У Овалова екнуло сердце: Пронин никогда не рассказывал о первых днях войны. И о последних месяцах мирной жизни. Вроде бы он с первых дней был направлен в Прибалтику. Рижскую одиссею с медной пуговицей Овалов знал назубок. Но ведь чем-то он занимался и до Риги! Больше всего Лев Сергеевич боялся вспугнуть Пронина. Одно неверное слово — и майор прекратит воспоминания или уйдет в рассуждения на какую-нибудь другую зубодробительную тему. А Овалов страстно хотел узнать именно о первых днях войны — об этом совершенно секретном периоде жизни майора Пронина. Впрочем, разве бывали в жизни Пронина несекретные периоды? Но начало войны — это все-таки исключение из правил. Совершенно секретно, самая-самая особая папка — под таким грифом в памяти Пронина хранились те дни. И почему он вдруг решил пооткровенничать? Неужели в нашей современной реальности Иван Николаевич Пронин нашел некие аналогии с 41-м годом? С его самыми позорными (а Пронин сам признал их таковыми!) и самыми страшными днями.
— А для меня начало войны стало роковым временем. — с деланной беззаботностью заметил Овалов. — Громкий успех моих лучших книг. А потом кто-то дал ход доносу. И надо мной сгустились тучи. Да что вспоминать! На фоне великой исторической драмы моя трагедия воспринимается как заштатный эпизод. Я сам ее именно так воспринимаю, что уж говорить о широких читательских массах. Поэтому я не пишу про лагеря, про ссылку. Избегаю этой темы.

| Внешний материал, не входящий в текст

(** A provider that could be built: it talks to three absolute https addresses
    only, keeps its secret in the body of the exchange, has a field for the
    subject, and one for the verification flag when it rejects addresses
    without it; any other configuration is [ErrConfig]. *)
Theorem New_sound cfg : (forall raw why, url_Parse urls raw <> Panic why) ->
  (forall p, New urls cfg = Ret p ->
     p_Config p = cfg /\
     oa_ClientID (p_OAuth2 p) = cf_ClientID cfg /\ oa_ClientSecret (p_OAuth2 p) = cf_ClientSecret cfg /\
     en_AuthStyle (oa_Endpoint (p_OAuth2 p)) = AuthStyleInParams /\
     Forall (fun raw => exists u, url_Parse urls raw = Ret u /\ url_Scheme urls u = "https" /\ url_Host urls u <> "")
       [en_AuthURL (oa_Endpoint (p_OAuth2 p)); en_TokenURL (oa_Endpoint (p_OAuth2 p)); cf_UserinfoURL cfg] /\
     cm_Subject (cf_ClaimMap cfg) <> "" /\
     (cm_RejectUnverifiedEmail (cf_ClaimMap cfg) = true -> cm_EmailVerified (cf_ClaimMap cfg) <> "")) /\
  ((forall p, New urls cfg <> Ret p) -> fails_with (New urls cfg) oauth2social_ErrConfig = true).
Proof.
  intros Hparse. unfold New.
  assert (forall l why, require_all urls l <> Panic why) as Hnp.
  { induction l as [|[name raw] l IH]; intros why; cbn [require_all]; [done|].
    destruct (requireHTTPSURL urls raw) eqn:Hr; [apply IH|done|]. exfalso. revert Hr. unfold requireHTTPSURL.
    destruct (blank raw); [done|]. pose proof (Hparse raw) as Hraw.
    destruct (url_Parse urls raw); cbn; [|done|by destruct (Hraw why1)]. by repeat case_match. }
  assert (forall l e, require_all urls l = Fail e -> errors_is e oauth2social_ErrConfig = true) as Hfail.
  { induction l as [|[name raw] l IH]; intros e; cbn [require_all]; [done|].
    by destruct (requireHTTPSURL urls raw); [apply IH|intros [= <-]|]. }
  set (l := [_; _; _]). destruct (blank (cf_ID cfg)); [by split|].
  destruct (blank (cf_ClientID cfg)); [by split|]. destruct (blank (cf_ClientSecret cfg)); [by split|].
  pose proof (require_all_Ret l) as Hl. specialize (Hnp l). specialize (Hfail l).
  destruct (require_all urls l) as [[]|e|why]; cbn [mbind go_bind]; [|by split; [|intros _; apply Hfail]|by destruct (Hnp why)].
  specialize (Hl eq_refl). destruct (blank (cm_Subject _)) eqn:Hs; [by split|].
  destruct (cm_RejectUnverifiedEmail _ && blank _) eqn:Hr; [by split|]. split; [|by intros H; destruct (H _ eq_refl)].
  intros p [= <-]. cbn. split_and!; try done.
  - inversion_clear Hl as [|?? H1 Hl2]. inversion_clear Hl2 as [|?? H2 Hl3]. inversion_clear Hl3 as [|?? H3 _].
    repeat constructor; by apply requireHTTPSURL_Ret.
  - intros H. by rewrite H in Hs.
  - intros Hrej H. by rewrite Hrej, H in Hr.
Qed.

(** The identity read off a document, when it is one; else the first of the
    three requirements that is not met. *)
Lemma claimsFromUserinfo_exact p raw :
  let cm := cf_ClaimMap (p_Config p) in
  let sub := stringField lib raw (cm_Subject cm) in
  let email := trim_space (stringField lib raw (cm_Email cm)) in
  let verified := boolField raw (cm_EmailVerified cm) in
  (forall c, claimsFromUserinfo lib p raw = Ret c <->
     sub <> "" /\ (cm_RequireEmail cm = true -> email <> "") /\
     (email <> "" -> cm_RejectUnverifiedEmail cm = true -> verified = true) /\
     c = MkClaims sub email verified (stringField lib raw (cm_Name cm)) (stringField lib raw (cm_Username cm)) raw) /\
  (forall e, claimsFromUserinfo lib p raw = Fail e ->
     (errors_is e oauth2social_ErrNoSubject = true <-> sub = "") /\
     (errors_is e oauth2social_ErrEmailRequired = true <-> sub <> "" /\ email = "" /\ cm_RequireEmail cm = true) /\
     (errors_is e oauth2social_ErrEmailUnverified = true <->
        sub <> "" /\ email <> "" /\ cm_RejectUnverifiedEmail cm = true /\ verified = false)) /\
  (forall why, claimsFromUserinfo lib p raw <> Panic why).
Proof.
  cbn zeta. unfold claimsFromUserinfo. destruct (cf_ClaimMap (p_Config p)) as [fs fe fv fn fu req rej].
  cbn [cm_Subject cm_Email cm_EmailVerified cm_Name cm_Username cm_RequireEmail cm_RejectUnverifiedEmail].
  destruct (String.eqb_spec (stringField lib raw fs) "") as [Hs|Hs]; cbn [andb negb].
  { split_and!; [|intros e [= <-]; cbn [errors_is]; rewrite !bool_decide_eq_true|done]; intuition congruence. }
  destruct (String.eqb_spec (trim_space (stringField lib raw fe)) "") as [He|He];
    destruct req, rej, (boolField raw fv); cbn [andb negb];
    (split_and!; [|intros e H; first [discriminate H|injection H as <-]; cbn [errors_is];
       rewrite !bool_decide_eq_true|done]; intuition congruence).
Qed.

Lemma claimsFromUserinfo_fails p raw e : claimsFromUserinfo lib p raw = Fail e -> existsb (errors_is e)
  [oauth2social_ErrUserinfo; oauth2social_ErrNoSubject; oauth2social_ErrEmailRequired;
   oauth2social_ErrEmailUnverified] = true.
Proof. unfold claimsFromUserinfo. by repeat case_match; try intros [= <-]. Qed.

— А неплохо бы звучало — «Один день Льва Сергеевича», — улыбнулся Пронин. — Уж ты бы перещеголял Солженицына. Скучновато пишет этот Александр Исаевич. И с фактами обращается небрежно — как плохой повар с гнилой картошкой. Хороший повар и из гнили такой обед сварит — пальчики оближешь! А он… Я прочитал этот рассказ про Ивана Денисовича. Если хочешь знать, я его прочитал еще до публикации. Ты не думай, я прекрасно понимаю, что для этого господина Солженицына все мы, чекисты, — кровавые псы. Не больше и не меньше. Начинка-то у него белогвардейская!

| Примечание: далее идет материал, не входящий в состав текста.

(** ** At concrete inputs *)

Module ToyFed.
Definition nonce : string := String.string_of_list_ascii (base64url (repeat "r"%char 32)).
Definition flow : Oidc.Flow := Oidc.MkFlow nonce nonce "ver1fier" "chall".
Definition p : Provider string string string :=
  MkProvider (MkConfig "kc" "https://kc" "app" "s3cret" "https://app/cb" "" ["openid"] "") "https://kc"
    (MkOAuth2 "app" "s3cret" "https://kc" "https://app/cb" ["openid"]) "app" "" "".
Definition claims : IDClaims := MkClaims "alice" "alice@acme.com" true "" "" ∅.
Definition lib : IDTokens string string string unit := {|
  Verify _ _ raw := Ret raw; tok_Nonce tok := tok; typed_claims _ := Ret claims; raw_claims _ := Ret ∅;
  UserInfo _ _ _ := Ret tt; userinfo_claims _ := Ret ∅; json_Marshal _ := Ret []
|}.
(** The provider takes one code, with the flow's verifier, for a token with its
    nonce. *)
Definition oauth2 : OAuth2 string string := {|
  AuthCodeURL _ state _ := "https://kc/auth?state=" +:+ state;
  ExchangeCode _ _ code opts :=
    if decide (code = "c0de" /\ opts = [VerifierOption "ver1fier"]) then Ret nonce else Fail (AppError "invalid_grant");
  tok_id_token tok := Some tok
|}.
Definition login : StartOptions := MkStartOptions "/" 0 [] ModeLogin "" "".
Definition link : StartOptions := MkStartOptions "" 0 [] ModeLink "alice" "".
(** The one object the library signs. *)
Definition signed (o : StartOptions) : obj :=
  obj_of (cd_fields Oidc.codec (stamped (one_token []) Oidc.codec (start_claims p flow o) "tamper" 0 Oidc.StateTTL)).
Definition jwt (o : StartOptions) : JWT := one_token (signed o).
(** The application counts the exchanges, and always mints. *)
Definition minting (x : Context) (p : Provider string string string) (v : OIDCVerified)
    : M (Web nat) (http_error + FederationOutcome) := fun w =>
  (Ret (inr (MkOutcome (MkTokens "access" "refresh" 0) VNull "/home" false)),
   World (MkWeb (Datatypes.S (web_app (w_store w))) (web_actors (w_store w)) (web_clusters (w_store w)) (web_writer (w_store w)))
     (w_trace w)).
Definition hooks : FederationHooks (D := string) (Endpoints := string) (Verifier := string) (S := nat) := {|
  fh_Registry := Some (fun _ tid => answer (if decide (tid = Demo.acme) then Some (MkRegistry {["kc" := p]} ["kc"]) else None));
  fh_OnFederatedExchange := Some minting;
  fh_SanitizeRedirect := None; fh_OnStepUpInitiated := None; fh_CallingUserID := None |}.
Definition cfg (mount : string) : FederationConfig := {|
  fc_LandingPath := "/landing"; fc_StateCookie := MkStateCookieConfig "oidc" true "/" (600 * 10 ^ 9) SameSiteLaxMode;
  fc_StateSecret := Toy.key; fc_StateIssuer := "tamper";
  fc_Cookies := {| cc_Name := "refresh"; cc_Secure := true; cc_MaxAgeSeconds := 3600 |};
  fc_MountPrefix := mount; fc_Now := None |}.
Definition routes (mount : string) : FederationRoutes (D := string) (Endpoints := string) (Verifier := string) (S := nat) := {|
  fr_cfg := cfg mount; fr_Now := env_now demo_rand;
  fr_Registry _ tid := answer (if decide (tid = Demo.acme) then Some (MkRegistry {["kc" := p]} ["kc"]) else None);
  fr_OnFederatedExchange := minting;
  fr_SanitizeRedirect := denyAllRedirect; fr_OnStepUpInitiated := None; fr_CallingUserID := default_caller |}.
Definition at_acme : Context := with_tenant Demo.acme Background.
Definition web : world (Web nat) := World (MkWeb 0%nat [] [] fresh_writer) [].
Definition with_state (x : Context) : Context := with_cookie oidcStateCookieSlotName "token" x.
Definition request : ExchangeReq := MkExchangeReq "kc" "c0de" nonce.

Definition started := Start demo_rand (jwt login) (fun _ => "ver1fier") (fun _ => "chall") oauth2 (routes "/auth")
  at_acme "kc" (MkStartParams "https://evil" 0 "") web.
Definition link_started := LinkStart demo_rand (jwt link) (fun _ => "ver1fier") (fun _ => "chall") oauth2 (routes "/auth")
  at_acme "kc" "alice" web.
Definition exchanged := Exchange (jwt login) lib oauth2 (routes "/auth") (with_state at_acme) request web.
Definition no_redirect : Redirect := MkRedirect "" [].
Definition no_session : JSON ExchangeRes := MkJSON 0 (MkExchangeRes "" VNull "") [].
End ToyFed.

Lemma toy_routes mount : NewFederationRoutes demo_rand (ToyFed.cfg mount) ToyFed.hooks =
  if valid_mount mount then Ret (ToyFed.routes mount) else Fail (Errorf0 "MountPrefix").
Proof. unfold NewFederationRoutes. cbn. by destruct (valid_mount mount). Qed.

— С плеча рубишь, Иван Николаич, — поморщился Овалов. — Солженицын — советский писатель. Он воевал. Перегибы у него есть, это правда. Гордыня глупая.
— Никакой он не советский. Ему бы в колчаковской контрразведке служить. Или во врангелевской. Это крепкий, опасный враг, который вполне осознанно работает против советской власти. Пока что мы позволяем ему оставаться в рядах Союза писателей, но это лишь временное благодушие властей. Мы знаем, что у него лежит в ящике стола! Роман, прославляющий предательство советского чиновника. Он прославляет человека, который мечтает об атомной бомбардировке нашей страны. Вот такой, с твоего позволения, «советский писатель». Но дело даже не в том, что он враг. В конце концов, люди не обязаны быть нашими друзьями. Я уважаю последовательных и талантливых врагов. Без них я сидел бы без работы… Но Солженицын подтасовывает факты! В одной неопубликованной рукописи он пишет о восьмидесяти миллионах расстрелянных. Не в гитлеровской Германии, а у нас, в СССР. Это при Сталине-то! Восемьдесят миллионов! Лихо?

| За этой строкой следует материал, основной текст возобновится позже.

(* ===== verification/WebSaml.v ===== *)
(** * The SAML routes

    [src/espresso/samlroutes.go]: login, link-start, the assertion consumer
    service and the metadata document, over the provider registry, the
    correlated single-use parse of [SamlReplay] and the signed state cookie. What
    the theorems show: the application sees an assertion once, correlated with
    the flow of the browser that posts it, and a link only for the user who
    started it. *)

From S2P Require Import Prelude Tenant Bytes World Identity IdpRegistry StateCookie SamlReplay Http WebWire WebFlows WebFederation.
From S2P Require SamlProvider SamlAssertion.

#[local] Open Scope string_scope.
#[local] Open Scope list_scope.
#[local] Open Scope Z_scope.

Definition samlStateCookieSlotName : string := "tamper_saml_state".

Record SAMLOutcome := MkSAMLOutcome { so_Tokens : Tokens; so_RedirectTo : string; so_Linked : bool }.

(** [State] with [HasState]: [None] without. *)
Record SAMLVerified := MkSAMLVerified {
  sv_Assertion : Assertion;
  sv_State : option Saml.StateCookieClaims;
  sv_RelayState : string
}.
Record SAMLConfig := {
  sm_StateCookie : StateCookieConfig;
  sm_StateSecret : bytes;
  sm_StateIssuer : string;
  sm_StateTTL : Z;
  sm_Cookies : CookieConfig;
  sm_MountPrefix : string;
  sm_Now : option (trace -> time)
}.
Record SAMLStartParams := MkSAMLStartParams { ss_Redirect : string; ss_MaxAge : Z; ss_ACRValues : string }.
Record SAMLAssertionForm := MkForm { sf_SAMLResponse : string; sf_RelayState : string }.

Section Saml.
Context {Entity URL Cert AnyKey Signer Replay S : Type} `{!AssertionReplayStore S}.
Context (E : Env) (jwt : JWT) (crewjam : SamlProvider.Crewjam Entity URL Cert AnyKey Signer).
Local Abbreviation Provider := (SamlProvider.Provider (Entity := Entity) (URL := URL) (Cert := Cert) (Signer := Signer) (Replay := Replay)).
Local Abbreviation Registry := (ProviderRegistry Provider).
Local Abbreviation reply A := (M (Web S) (http_error + A)).
Implicit Types (x : Context) (p : Provider).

— Лихо. Фантазер рязанский.
— Странно, что в этом году мы надавили на чехов, а не чехи на нас. В Чехословакии должно быть больше штыков, чем в нашей стране. Если мы расстреляли восемьдесят миллионов, а потом еще потеряли около тридцати миллионов в войну — значит, население СССР должно уступать населению Чехословакии или, скажем, Венгрии, не говоря о Польше и Югославии. Как же так получилось, что мы им указываем, а не они нам? Что ответит твой господин советский писатель? — У Пронина даже руки затряслись от негодования. Раньше Овалов никогда не видел Пронина в таком нервном возбуждении.